- [Exercise goal]: Which lines below contain the word "NumPy"? Copy each of them.

- [Entries provided]:
(** * The intent merge engine of the data server: tree, leaf variants,
      and the intent transaction.

    A shallow embedding of
    - [pkg/tree]: leaf variants and their precedence rules, the tree of
      entries, insertion, delete aggregation and navigation;
    - [pkg/datastore]: the intent RPCs ([SetIntent], [SetIntentUpdate],
      [applyIntent], raw intent persistence).

    Pointers to entries are modelled by values, Go maps that are only
    looked up by key as [gmap], the children of an entry (a Go map that
    is ranged over) as an association list whose order stands for one
    iteration order, errors and run-time panics by the [Res] type. *)

From Stdlib Require Import ZArith Lia Ascii DecimalString.
From Stdlib Require DecimalZ DecimalPos OrdersEx Sorted Permutation.
From stdpp Require Import gmap strings list.

(** ** Results of fallible code *)

Inductive Res (A : Type) : Type :=
| Ok (a : A)
| Err (e : string)
| Panic.
Arguments Ok {A} a.
Arguments Err {A} e.
Arguments Panic {A}.

#[global] Instance Res_ret : MRet Res := λ A a, Ok a.

#[global] Instance Res_bind : MBind Res := λ A B k r,
  match r with
  | Ok a => k a
  | Err e => Err e
  | Panic => Panic
  end.

(** ** Messages and schema elements ([sdcpb], an external package)

    Only what the data server reads. A schema element is a container, a
    field or a leaf-list, or has its variant unset; a container has
    keys, the presence flag and the choices with their cases. *)

Module sdcpb.

Record LeafSchema : Type := mkLeafSchema { Name : string }.

Record ContainerSchema : Type := mkContainerSchema {
  Keys : list LeafSchema;
  IsPresence : bool;
  ChoiceInfo : list (string * list (string * list string))
}.

Inductive isSchemaElem_Schema : Type :=
| SchemaElem_Container (Container : ContainerSchema)
| SchemaElem_Field
| SchemaElem_Leaflist.

Record SchemaElem : Type := mkSchemaElem {
  Schema : option isSchemaElem_Schema
}.

(** The nil-safe getter [SchemaElem.GetContainer]. *)
Definition GetContainer (sch : option SchemaElem) : option ContainerSchema :=
  match sch with
  | Some {| Schema := Some (SchemaElem_Container c) |} => Some c
  | _ => None
  end.

Record PathElem : Type := mkPathElem {
  PathElemName : string;
  Key : list (string * string)
}.

Record Path : Type := mkPath { Elem : list PathElem }.

Inductive TypedValue : Type :=
| TypedValue_BytesVal (BytesVal : string)
| TypedValue_StringVal (StringVal : string)
| TypedValue_IntVal (IntVal : Z)
| TypedValue_BoolVal (BoolVal : bool).

(** The getter [TypedValue.GetBytesVal]: empty for the other variants. *)
Definition GetBytesVal (tv : TypedValue) : string :=
  match tv with
  | TypedValue_BytesVal b => b
  | _ => ""
  end.

Record Update : Type := mkUpdate {
  UpdatePath : Path;
  Value : TypedValue
}.

Inductive Type_ : Type := Type_MAIN | Type_CANDIDATE | Type_INTENDED.

Record DataStore : Type := mkDataStore {
  DSType : Type_;
  DSName : string;
  DSOwner : string;
  DSPriority : Z
}.

Record SetIntentRequest : Type := mkSetIntentRequest {
  ReqName : string;
  Intent : string;
  ReqPriority : Z;
  ReqUpdate : list Update;
  ReqDelete : bool
}.

Record SetIntentResponse : Type := mkSetIntentResponse { }.

Record SetDataRequest : Type := mkSetDataRequest {
  SDName : string;
  SDDatastore : option DataStore;
  SDUpdate : list Update;
  SDReplace : list Update;
  SDDelete : list Path
}.

(** The message [Intent] and the response of [GetIntent]. *)
Record Intent_ : Type := mkIntent {
  IntentName : string;
  IntentPriority : Z;
  IntentUpdate : list Update
}.

Record GetIntentResponse : Type := mkGetIntentResponse {
  RspName : string;
  RspIntent : Intent_
}.

End sdcpb.

(** ** [cache.Update] and [LeafEntry] *)

Module cache.

(** Modelled from the spec: the type [cache.Update] is not part of the
    sources; an update carries (path, value-bytes, priority, owner,
    timestamp). *)
Record Update : Type := NewUpdate {
  GetPath : list string;
  Bytes : string;
  Priority : Z;
  Owner : string;
  TS : Z
}.

(** Modelled from the spec: [Update.EqualSkipPath], the path-ignored
    equality; the timestamp is ignored as well. *)
Definition EqualSkipPath (u v : Update) : bool :=
  bool_decide (Owner u = Owner v) && (Priority u =? Priority v)%Z
  && bool_decide (Bytes u = Bytes v).

(** Two updates of the same owner, path, value and priority. *)
Definition sameUpdate (c c' : Update) : Prop :=
  Owner c' = Owner c
  ∧ GetPath c' = GetPath c
  ∧ Bytes c' = Bytes c
  ∧ Priority c' = Priority c.

End cache.

Module tree.

(** Modelled from the spec: the constant [RunningIntentName], the
    reserved owner of the running configuration. *)
Definition RunningIntentName : string := "running".
Definition precommitsFor (h r : N) (bh : Hash) : VoteSet PrecommitVote :=
  mkVoteSet 4 (map (λ a, mkPrecommitVote h r bh 1 (Some a)) [10; 11; 12]).

(** Three nil prevotes at [(h, r)]: valid, without a quorum. *)
Definition nilPrevotes (h r : N) : VoteSet Vote :=
  mkVoteSet 4 (map (λ a, mkVote h r nilHash 2 (Some a)) [10; 11; 12]).

Definition emptyRound (h r : N) : RM := NewRoundManager cc4 h r.

(** A round whose precommit lockset has a quorum on [bh]. *)
Definition committedRound (h r : N) (bh : Hash) : RM :=
  set_precommitLockset (precommitsFor h r bh) (emptyRound h r).

(** Height 1 with a precommit quorum on [hashX] in round 0 and on
    [hashY] in round 1. *)
Definition hmTwoQuorums : HM :=
  mkHeightManager 1 {[ 0 := committedRound 1 0 hashX; 1 := committedRound 1 1 hashY ]} 2.

(** Height 1 with a precommit quorum on [hashX] in rounds 0 and 3 only. *)
Definition hmOneQuorum : HM :=
  mkHeightManager 1 {[ 0 := committedRound 1 0 hashX; 3 := committedRound 1 3 hashX ]} 3.

(** Height 1 where only round 5 is populated, with a precommit quorum. *)
Definition hmOnlyRound5 : HM :=
  mkHeightManager 1 {[ 5 := committedRound 1 5 hashX ]} 5.

Definition hmNoQuorum : HM :=
  mkHeightManager 1 {[ 0 := emptyRound 1 0; 2 := emptyRound 1 2 ]} 0.

(** This node's own votes. *)
Definition ownVote (h r : N) (bh : Hash) (t : N) : Vote := mkVote h r bh t (Some 10).
Definition ownPrecommit (h r : N) (bh : Hash) (t : N) : PrecommitVote :=
  mkPrecommitVote h r bh t (Some 10).

(** Round 0: prevoted and precommitted [hashX], both locks set.
    Round 1: prevoted [hashX] again (locked), not yet precommitted. *)
Definition lockedRound0 : RM :=
  set_precommitVoteLock (Some (ownPrecommit 1 0 hashX 1))
    (set_voteLock (Some (ownVote 1 0 hashX 1)) (emptyRound 1 0)).

Definition votedRound1 : RM :=
  set_voteLock (Some (ownVote 1 1 hashX 1)) (emptyRound 1 1).
(** * LazyIRCModel: the lazily loaded CKD stage predictor

    A shallow embedding of [server/fastapi/lazy_model.py].

    Conventions of the embedding.
    - Python floats are idealised as exact rationals ([Q]); the one float
      that is not a rational and that a comparison treats specially, NaN,
      is a value of its own.  Rounding is not modelled.
    - A Python exception is a value of [exn]; a method of the class is a
      computation in the monad [M], which threads the object's fields and
      the state of NumPy's global random generator and may raise.
    - The unpickled classifier is opaque to this module.  It is a record
      of the attributes the code probes with [hasattr] or reads; what the
      third-party methods return is a field of that record.
    - [print] is logging and is left out. *)

From Stdlib Require Import QArith Qabs Lqa ZArith Lia.
From stdpp Require Import gmap strings list fin_maps.

Open Scope Q_scope.

(** ** Exceptions and results *)

Inductive exn : Type :=
| KeyError            (* a missing DataFrame column *)
| TypeError           (* an ordering comparison of a non-number *)
| ValueError          (* the truth value of an array of several elements *)
| IndexError          (* an index past the end of an array *)
| ZeroDivisionError   (* float division by zero *)
| AttributeError      (* a missing attribute *)
| ModelError.         (* any other [Exception] raised inside the classifier *)

Inductive result (A : Type) : Type :=
| Ok (a : A)
| Raise (e : exn).
Arguments Ok {A} a.
Arguments Raise {A} e.

Definition is_ok {A} (r : result A) : bool :=
  match r with Ok _ => true | Raise _ => false end.

(** ** Patient records and the one-row DataFrame *)

(** A cell of the record: a finite number (int, float or bool), the float
    NaN, anything that does not order against a number (a string, a
    category, [None]), or a NumPy array of two numbers or more, which
    compares element by element. *)
Inductive value : Type :=
| VNum (q : Q)
| VNaN
| VStr (s : string)
| VArray (first second : Q) (rest : list Q).
(** * Attacca demo (app.py): capture, transcription and emotion selection

    A shallow embedding of [src/app.py].  The speech recogniser, the emotion
    classifier, the clock, the microphone and the Streamlit front end are the
    program's collaborators; the code that drives them ([record_and_transcribe],
    the RECORD button handler, [EMOTION_TO_CHARACTER] and the [max] selection)
    is translated function by function. *)

From stdpp Require Import gmap strings list.
From Stdlib Require Import Ascii ZArith QArith Lia.

Open Scope string_scope.
Open Scope Z_scope.
Open Scope list_scope.

(** ** Python outcomes *)

(** The exceptions the modelled code can let escape. *)
Inductive Exn : Type :=
| PortAudioError            (* sd.RawInputStream could not open the device *)
| VoskError                 (* rec.AcceptWaveform: "Failed to process waveform" *)
| KeyError (key : string)   (* d[key] on a missing key *)
| IndexError                (* xs[0] on an empty list *)
| ValueError.               (* max() of an empty sequence *)

(** What running a piece of the program yields: a value, an escaping exception,
    or no exit at all ([q.get()] blocked for ever). *)
Inductive Res (A : Type) : Type :=
| Ok (a : A)
| Raise (e : Exn)
| Hang.
Arguments Ok {A} a.
Arguments Raise {A} e.
Arguments Hang {A}.

(** Python truthiness of a [str]. *)
Definition truthy (s : string) : bool :=
  match s with
  | EmptyString => false
  | String _ _ => true
  end.

(** [d.get(key, default)] and [d[key]] on a parsed JSON object whose fields are
    strings (the decoder's results expose [text] and [partial]). *)
Definition Json : Type := gmap string string.

Definition dict_get {V : Type} (d : gmap string V) (key : string) (dflt : V) : V :=
  match d !! key with
  | Some v => v
  | None => dflt
  end.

- [Response below]:
      the state of NumPy's global random generator and may raise.
    category, [None]), or a NumPy array of two numbers or more, which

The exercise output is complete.